WHAT TO WORK ON: Only these lines of the data below are wanted: the one with "- External collaborators", the one with "- A Python exception", and any lines between them, each repeated exactly.

[LISTED RECORDS Boundary: Start]

(** * Brand Guardian: the two-node video audit pipeline

    A shallow embedding of
      - [backend/src/graph/state.py]      (the state schema and its reducers),
      - [backend/src/graph/nodes.py]      ([index_video_node], [audit_content_node]),
      - [backend/src/services/video_indexer.py] ([VideoIntelligenceService]),
    followed by the properties of the orchestration contract.

    Conventions.
      - A Python [str] is a list of Unicode code points ([pystr]).
      - External collaborators (YouTube download, Cloud Storage, the Video
        Intelligence API, Vertex AI Search, the chat model) are oracles of a
        [World]; every call to one is recorded in a history of [event]s and an
        oracle may answer according to the history so far.
      - A Python exception is a value of [exn]; code that may raise lives in
        the monad [M], whose [catch] is [try ... except Exception as e].
        Signals that are not subclasses of [Exception] (interrupts) are outside
        the model, and so are the [logger] calls. *)

From Stdlib Require Import String Ascii Bool NArith ZArith QArith Lia List.
Import ListNotations.
Close Scope Q_scope.

Set Implicit Arguments.
Set Warnings "-register-all".

(* ------------------------------------------------------------------ *)
(** * Python strings *)

Module PyStr.

Definition char := N.
Definition pystr := list char.

(** A literal of the source, as code points. *)
Definition str (s : string) : pystr :=
  List.map N_of_ascii (list_ascii_of_string s).

Definition char_eqb (a b : char) : bool := N.eqb a b.

Fixpoint eqb (a b : pystr) : bool :=
  match a, b with
  | [], [] => true
  | x :: a', y :: b' => char_eqb x y && eqb a' b'
  | _, _ => false
  end.

(** [s.startswith(p)] *)
Fixpoint startswith (p s : pystr) : bool :=
  match p, s with
  | [], _ => true
  | x :: p', y :: s' => char_eqb x y && startswith p' s'
  | _ :: _, [] => false
  end.

(** [p in s] for two strings: [p] occurs somewhere in [s]. *)
Fixpoint contains (p s : pystr) : bool :=
  startswith p s ||
  match s with
  | [] => false
  | _ :: s' => contains p s'
  end.

(** [sep.join(parts)] *)
Fixpoint join (sep : pystr) (parts : list pystr) : pystr :=
  match parts with
  | [] => []
  | [x] => x
  | x :: rest => x ++ sep ++ join sep rest
  end.

(** Code points for which [str.isspace()] holds; the same set is used by
    [str.strip()] and by [\s] in a [str] pattern. *)
Definition isspace (c : char) : bool :=
  ((9 <=? c) && (c <=? 13) || (28 <=? c) && (c <=? 32)
   || (c =? 133) || (c =? 160) || (c =? 5760)
   || (8192 <=? c) && (c <=? 8202)
   || (c =? 8232) || (c =? 8233) || (c =? 8239) || (c =? 8287)
   || (c =? 12288))%N.

Fixpoint lstrip (s : pystr) : pystr :=
  match s with
  | [] => []
  | c :: s' => if isspace c then lstrip s' else s
  end.

Definition rstrip (s : pystr) : pystr := rev (lstrip (rev s)).

(** [s.strip()] *)
Definition strip (s : pystr) : pystr := rstrip (lstrip s).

[LISTED RECORDS Boundary: End]

ANSWER TO THIS EXERCISE:
      - External collaborators (YouTube download, Cloud Storage, the Video
        Intelligence API, Vertex AI Search, the chat model) are oracles of a
        [World]; every call to one is recorded in a history of [event]s and an
        oracle may answer according to the history so far.
      - A Python exception is a value of [exn]; code that may raise lives in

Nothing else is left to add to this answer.